Try it ->
Using the data below, gather each line that includes the word "raises".

——————————

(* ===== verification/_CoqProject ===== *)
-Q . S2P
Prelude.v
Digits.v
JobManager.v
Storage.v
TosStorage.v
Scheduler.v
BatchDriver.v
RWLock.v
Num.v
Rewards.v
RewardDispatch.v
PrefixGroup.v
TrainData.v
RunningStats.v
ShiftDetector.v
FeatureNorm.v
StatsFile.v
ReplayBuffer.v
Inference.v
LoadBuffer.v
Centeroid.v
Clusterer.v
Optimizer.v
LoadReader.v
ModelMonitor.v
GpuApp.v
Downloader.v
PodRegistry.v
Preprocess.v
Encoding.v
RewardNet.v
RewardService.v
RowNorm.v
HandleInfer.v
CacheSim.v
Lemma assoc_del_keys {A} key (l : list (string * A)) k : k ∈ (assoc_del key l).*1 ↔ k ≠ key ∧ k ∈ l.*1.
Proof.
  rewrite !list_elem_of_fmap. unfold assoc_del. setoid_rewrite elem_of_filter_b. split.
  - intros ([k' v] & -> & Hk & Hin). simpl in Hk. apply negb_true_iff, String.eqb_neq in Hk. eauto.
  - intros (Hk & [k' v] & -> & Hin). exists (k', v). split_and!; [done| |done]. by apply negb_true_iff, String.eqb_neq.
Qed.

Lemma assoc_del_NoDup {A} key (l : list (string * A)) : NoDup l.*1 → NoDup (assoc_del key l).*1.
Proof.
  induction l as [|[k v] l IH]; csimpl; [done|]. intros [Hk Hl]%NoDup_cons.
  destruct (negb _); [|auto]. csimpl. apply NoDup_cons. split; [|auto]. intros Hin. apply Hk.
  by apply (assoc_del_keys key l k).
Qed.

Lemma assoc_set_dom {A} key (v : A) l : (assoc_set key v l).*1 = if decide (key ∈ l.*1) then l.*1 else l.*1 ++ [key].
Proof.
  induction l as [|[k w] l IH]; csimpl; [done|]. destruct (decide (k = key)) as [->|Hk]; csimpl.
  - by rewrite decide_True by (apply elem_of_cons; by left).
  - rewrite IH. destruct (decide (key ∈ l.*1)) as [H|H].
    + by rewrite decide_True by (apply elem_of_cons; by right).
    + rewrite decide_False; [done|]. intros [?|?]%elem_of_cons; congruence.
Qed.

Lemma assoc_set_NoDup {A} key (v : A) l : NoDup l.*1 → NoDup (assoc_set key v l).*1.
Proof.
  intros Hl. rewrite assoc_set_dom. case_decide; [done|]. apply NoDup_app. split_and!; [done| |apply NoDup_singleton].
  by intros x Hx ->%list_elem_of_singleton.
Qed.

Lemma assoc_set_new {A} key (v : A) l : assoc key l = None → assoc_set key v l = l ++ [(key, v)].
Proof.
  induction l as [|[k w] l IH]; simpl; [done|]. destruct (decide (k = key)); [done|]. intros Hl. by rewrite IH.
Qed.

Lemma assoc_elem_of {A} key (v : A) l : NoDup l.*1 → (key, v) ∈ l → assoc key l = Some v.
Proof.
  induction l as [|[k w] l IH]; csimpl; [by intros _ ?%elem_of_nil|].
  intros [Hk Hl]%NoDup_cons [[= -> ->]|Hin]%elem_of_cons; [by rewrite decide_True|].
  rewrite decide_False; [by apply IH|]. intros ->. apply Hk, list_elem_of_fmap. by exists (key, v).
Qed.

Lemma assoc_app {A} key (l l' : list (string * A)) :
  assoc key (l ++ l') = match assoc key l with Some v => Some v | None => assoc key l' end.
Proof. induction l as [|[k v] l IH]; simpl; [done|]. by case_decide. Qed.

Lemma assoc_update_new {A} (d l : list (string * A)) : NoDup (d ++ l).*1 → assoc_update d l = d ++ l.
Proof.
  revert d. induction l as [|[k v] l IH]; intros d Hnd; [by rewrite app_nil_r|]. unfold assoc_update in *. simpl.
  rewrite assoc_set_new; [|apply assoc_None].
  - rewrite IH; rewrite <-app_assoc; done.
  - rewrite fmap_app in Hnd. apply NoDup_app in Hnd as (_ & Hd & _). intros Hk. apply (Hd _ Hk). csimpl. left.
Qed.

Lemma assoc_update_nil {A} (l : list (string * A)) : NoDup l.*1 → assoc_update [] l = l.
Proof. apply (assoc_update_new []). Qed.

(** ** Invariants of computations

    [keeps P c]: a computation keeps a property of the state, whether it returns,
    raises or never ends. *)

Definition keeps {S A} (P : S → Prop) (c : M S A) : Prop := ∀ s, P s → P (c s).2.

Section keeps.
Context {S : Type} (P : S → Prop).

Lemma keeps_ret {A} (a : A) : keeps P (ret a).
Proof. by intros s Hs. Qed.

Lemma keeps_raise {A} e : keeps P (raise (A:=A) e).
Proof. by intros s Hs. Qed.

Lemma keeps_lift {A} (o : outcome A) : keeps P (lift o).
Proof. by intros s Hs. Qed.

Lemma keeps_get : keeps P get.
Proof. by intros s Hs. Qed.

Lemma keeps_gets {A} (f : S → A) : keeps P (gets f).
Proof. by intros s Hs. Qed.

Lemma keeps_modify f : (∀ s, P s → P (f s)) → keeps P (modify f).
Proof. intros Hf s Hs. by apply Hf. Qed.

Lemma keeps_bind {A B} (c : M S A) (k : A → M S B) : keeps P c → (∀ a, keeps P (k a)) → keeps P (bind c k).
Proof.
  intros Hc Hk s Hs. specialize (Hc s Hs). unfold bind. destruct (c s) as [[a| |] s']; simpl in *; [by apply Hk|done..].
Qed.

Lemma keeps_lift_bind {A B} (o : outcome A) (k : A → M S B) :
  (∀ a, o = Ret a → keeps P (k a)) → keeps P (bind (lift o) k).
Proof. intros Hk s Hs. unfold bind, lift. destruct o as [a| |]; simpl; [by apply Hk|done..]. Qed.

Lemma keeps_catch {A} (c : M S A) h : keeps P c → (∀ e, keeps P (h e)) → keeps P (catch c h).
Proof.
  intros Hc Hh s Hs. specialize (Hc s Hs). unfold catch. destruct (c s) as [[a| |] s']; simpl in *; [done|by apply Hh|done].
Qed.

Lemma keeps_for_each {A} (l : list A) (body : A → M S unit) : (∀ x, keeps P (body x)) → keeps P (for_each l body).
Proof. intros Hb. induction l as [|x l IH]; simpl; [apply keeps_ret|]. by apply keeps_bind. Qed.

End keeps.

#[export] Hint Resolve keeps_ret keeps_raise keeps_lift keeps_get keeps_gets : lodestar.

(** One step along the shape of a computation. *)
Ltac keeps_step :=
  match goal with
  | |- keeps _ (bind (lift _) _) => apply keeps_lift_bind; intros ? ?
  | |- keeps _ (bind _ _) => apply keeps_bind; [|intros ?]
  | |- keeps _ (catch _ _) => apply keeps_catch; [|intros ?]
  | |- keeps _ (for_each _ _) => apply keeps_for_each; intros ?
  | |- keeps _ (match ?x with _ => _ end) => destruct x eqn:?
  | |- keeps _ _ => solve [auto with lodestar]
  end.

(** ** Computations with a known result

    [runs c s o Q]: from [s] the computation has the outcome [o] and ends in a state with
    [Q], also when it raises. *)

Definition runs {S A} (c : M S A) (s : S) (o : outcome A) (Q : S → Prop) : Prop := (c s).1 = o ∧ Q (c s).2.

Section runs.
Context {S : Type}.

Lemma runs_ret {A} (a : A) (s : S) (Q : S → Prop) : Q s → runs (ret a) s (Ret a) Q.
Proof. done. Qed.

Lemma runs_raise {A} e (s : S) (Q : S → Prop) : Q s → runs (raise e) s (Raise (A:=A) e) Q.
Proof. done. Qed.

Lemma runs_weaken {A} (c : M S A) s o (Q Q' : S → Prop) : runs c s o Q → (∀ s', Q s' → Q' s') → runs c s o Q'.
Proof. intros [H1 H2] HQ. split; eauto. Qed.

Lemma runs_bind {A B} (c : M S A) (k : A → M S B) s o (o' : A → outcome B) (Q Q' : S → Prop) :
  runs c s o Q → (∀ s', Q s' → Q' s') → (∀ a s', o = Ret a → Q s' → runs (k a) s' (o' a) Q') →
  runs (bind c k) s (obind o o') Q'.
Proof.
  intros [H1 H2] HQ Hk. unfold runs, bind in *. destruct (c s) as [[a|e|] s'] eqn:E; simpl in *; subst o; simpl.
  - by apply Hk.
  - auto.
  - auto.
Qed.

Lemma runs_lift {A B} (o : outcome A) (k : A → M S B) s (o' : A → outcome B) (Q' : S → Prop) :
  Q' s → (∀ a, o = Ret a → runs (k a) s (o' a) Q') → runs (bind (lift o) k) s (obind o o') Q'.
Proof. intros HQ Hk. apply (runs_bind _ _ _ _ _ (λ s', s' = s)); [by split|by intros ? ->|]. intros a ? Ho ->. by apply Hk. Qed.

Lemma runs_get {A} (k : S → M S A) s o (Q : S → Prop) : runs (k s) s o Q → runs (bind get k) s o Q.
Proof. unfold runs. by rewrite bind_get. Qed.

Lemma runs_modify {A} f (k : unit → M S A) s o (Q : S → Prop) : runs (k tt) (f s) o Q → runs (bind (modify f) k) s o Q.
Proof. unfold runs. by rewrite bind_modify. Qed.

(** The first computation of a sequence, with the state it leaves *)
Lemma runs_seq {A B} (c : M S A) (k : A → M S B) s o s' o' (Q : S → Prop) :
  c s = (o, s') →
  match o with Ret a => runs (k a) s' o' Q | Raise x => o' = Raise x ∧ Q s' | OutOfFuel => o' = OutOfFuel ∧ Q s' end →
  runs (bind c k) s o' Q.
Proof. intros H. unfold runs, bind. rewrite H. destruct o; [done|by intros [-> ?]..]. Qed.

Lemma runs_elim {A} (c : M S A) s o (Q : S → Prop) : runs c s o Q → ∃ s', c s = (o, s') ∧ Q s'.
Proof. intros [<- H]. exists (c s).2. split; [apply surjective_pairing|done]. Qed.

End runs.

——————————

Exercise output ->
    raises or never ends. *)
    [Q], also when it raises. *)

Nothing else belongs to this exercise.